======== Data extracts
(** * generate_ui_report.py: frame splitting, index selection, report writing

    A shallow embedding of
    [skills/asciinema-terminal-recorder/scripts/generate_ui_report.py]
    and the properties its specification states about it.

    Python values are modelled as follows.
    - [int] is [Z] (unbounded).
    - [str] is a list of Unicode code points ([N]); [lit] turns a literal
      of 8-bit characters into such a list.
    - [float] is an IEEE binary64 number: a sign, an integer mantissa and
      a binary exponent.  [int / int] is the correctly rounded quotient
      and [round] rounds half to even, as CPython does.
    - [set] is [gset]; [sorted] is a merge sort on the elements.
    - A raised exception is the [Raise] case of [result].
    - A path is the list of its components; [pathlib] keeps a [".."]
      when it joins paths, and the operating system follows it when it
      opens the file. *)

From Stdlib Require Import ZArith NArith Lia.
From Stdlib Require Ascii String DecimalN DecimalPos DecimalFacts.
From stdpp Require Import base numbers option list strings gmap sets sorting.

Open Scope Z_scope.

(** ** Exceptions *)

Abbreviation char := N (only parsing).
Abbreviation str := (list N) (only parsing).

Inductive exn : Type :=
| ZeroDivisionError
| OverflowError
| IndexError
| FileNotFoundError (msg : str)
| FileExistsError
| IsADirectoryError
| NotADirectoryError.

Inductive result (A : Type) : Type :=
| Ok (a : A)
| Raise (e : exn).
Arguments Ok {A} a.
Arguments Raise {A} e.

#[global] Instance result_ret : MRet result := λ A a, Ok a.
#[global] Instance result_bind : MBind result := λ A B f m,
  match m with Ok a => f a | Raise e => Raise e end.
#[global] Instance result_fmap : FMap result := λ A B f m,
  match m with Ok a => Ok (f a) | Raise e => Raise e end.

(** ** Python [str] *)

Module Str.

Definition lit (s : string) : str :=
  (λ a, Ascii.N_of_ascii a) <$> String.list_ascii_of_string s.
Lemma rstrip_spec (s : string) :
  exists r, s = rstrip s ++ r /\ all_space r = true
            /\ ends_with_space (rstrip s) = false.
Proof.
  induction s as [|c s IH]; simpl.
  - exists "". now repeat split.
  - destruct IH as (r & E & A & B).
    destruct (rstrip s) as [|c' r'] eqn:Hr.
    + simpl in E. subst r. destruct (isspace c) eqn:Hc.
      * exists (String c s). simpl. now rewrite Hc, A.
      * exists s. simpl. now rewrite Hc.
    + exists r. simpl. repeat split; [now rewrite E at 1 | exact A | exact B].
Qed.

Lemma rstrip_keeps_head (s : string) :
  starts_with_space s = false -> starts_with_space (rstrip s) = false.
Proof.
  destruct s as [|c s]; simpl; [reflexivity|]. intros Hc.
  destruct (rstrip s); [now rewrite Hc | exact Hc].
Qed.

Lemma strip_spec (s : string) :
  exists l r, s = l ++ strip s ++ r
              /\ all_space l = true /\ all_space r = true
              /\ starts_with_space (strip s) = false
              /\ ends_with_space (strip s) = false.
Proof.
  destruct (lstrip_spec s) as (l & El & Al & Bl).
  destruct (rstrip_spec (lstrip s)) as (r & Er & Ar & Br).
  exists l, r. unfold strip. repeat split; try assumption.
  - now rewrite <- Er.
  - now apply rstrip_keeps_head.
Qed.

(** *** Decimal numerals *)

Lemma string_of_int_inj (d d' : Decimal.int) :
  NilEmpty.string_of_int d = NilEmpty.string_of_int d' -> d = d'.
Proof.
  intros E. apply (f_equal NilEmpty.int_of_string) in E.
  rewrite !NilEmpty.isi in E. now injection E.
Qed.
================
• _Action item_: Write out all the data exactly.

• _Result for this task_:
(** * generate_ui_report.py: frame splitting, index selection, report writing

    A shallow embedding of
    [skills/asciinema-terminal-recorder/scripts/generate_ui_report.py]
    and the properties its specification states about it.

    Python values are modelled as follows.
    - [int] is [Z] (unbounded).
    - [str] is a list of Unicode code points ([N]); [lit] turns a literal
      of 8-bit characters into such a list.
    - [float] is an IEEE binary64 number: a sign, an integer mantissa and
      a binary exponent.  [int / int] is the correctly rounded quotient
      and [round] rounds half to even, as CPython does.
    - [set] is [gset]; [sorted] is a merge sort on the elements.
    - A raised exception is the [Raise] case of [result].
    - A path is the list of its components; [pathlib] keeps a [".."]
      when it joins paths, and the operating system follows it when it
      opens the file. *)

From Stdlib Require Import ZArith NArith Lia.
From Stdlib Require Ascii String DecimalN DecimalPos DecimalFacts.
From stdpp Require Import base numbers option list strings gmap sets sorting.

Open Scope Z_scope.

(** ** Exceptions *)

Abbreviation char := N (only parsing).
Abbreviation str := (list N) (only parsing).

Inductive exn : Type :=
| ZeroDivisionError
| OverflowError
| IndexError
| FileNotFoundError (msg : str)
| FileExistsError
| IsADirectoryError
| NotADirectoryError.

Inductive result (A : Type) : Type :=
| Ok (a : A)
| Raise (e : exn).
Arguments Ok {A} a.
Arguments Raise {A} e.

#[global] Instance result_ret : MRet result := λ A a, Ok a.
#[global] Instance result_bind : MBind result := λ A B f m,
  match m with Ok a => f a | Raise e => Raise e end.
#[global] Instance result_fmap : FMap result := λ A B f m,
  match m with Ok a => Ok (f a) | Raise e => Raise e end.

(** ** Python [str] *)

Module Str.

Definition lit (s : string) : str :=
  (λ a, Ascii.N_of_ascii a) <$> String.list_ascii_of_string s.
Lemma rstrip_spec (s : string) :
  exists r, s = rstrip s ++ r /\ all_space r = true
            /\ ends_with_space (rstrip s) = false.
Proof.
  induction s as [|c s IH]; simpl.
  - exists "". now repeat split.
  - destruct IH as (r & E & A & B).
    destruct (rstrip s) as [|c' r'] eqn:Hr.
    + simpl in E. subst r. destruct (isspace c) eqn:Hc.
      * exists (String c s). simpl. now rewrite Hc, A.
      * exists s. simpl. now rewrite Hc.
    + exists r. simpl. repeat split; [now rewrite E at 1 | exact A | exact B].
Qed.

Lemma rstrip_keeps_head (s : string) :
  starts_with_space s = false -> starts_with_space (rstrip s) = false.
Proof.
  destruct s as [|c s]; simpl; [reflexivity|]. intros Hc.
  destruct (rstrip s); [now rewrite Hc | exact Hc].
Qed.

Lemma strip_spec (s : string) :
  exists l r, s = l ++ strip s ++ r
              /\ all_space l = true /\ all_space r = true
              /\ starts_with_space (strip s) = false
              /\ ends_with_space (strip s) = false.
Proof.
  destruct (lstrip_spec s) as (l & El & Al & Bl).
  destruct (rstrip_spec (lstrip s)) as (r & Er & Ar & Br).
  exists l, r. unfold strip. repeat split; try assumption.
  - now rewrite <- Er.
  - now apply rstrip_keeps_head.
Qed.

(** *** Decimal numerals *)

Lemma string_of_int_inj (d d' : Decimal.int) :
  NilEmpty.string_of_int d = NilEmpty.string_of_int d' -> d = d'.
Proof.
  intros E. apply (f_equal NilEmpty.int_of_string) in E.
  rewrite !NilEmpty.isi in E. now injection E.
Qed.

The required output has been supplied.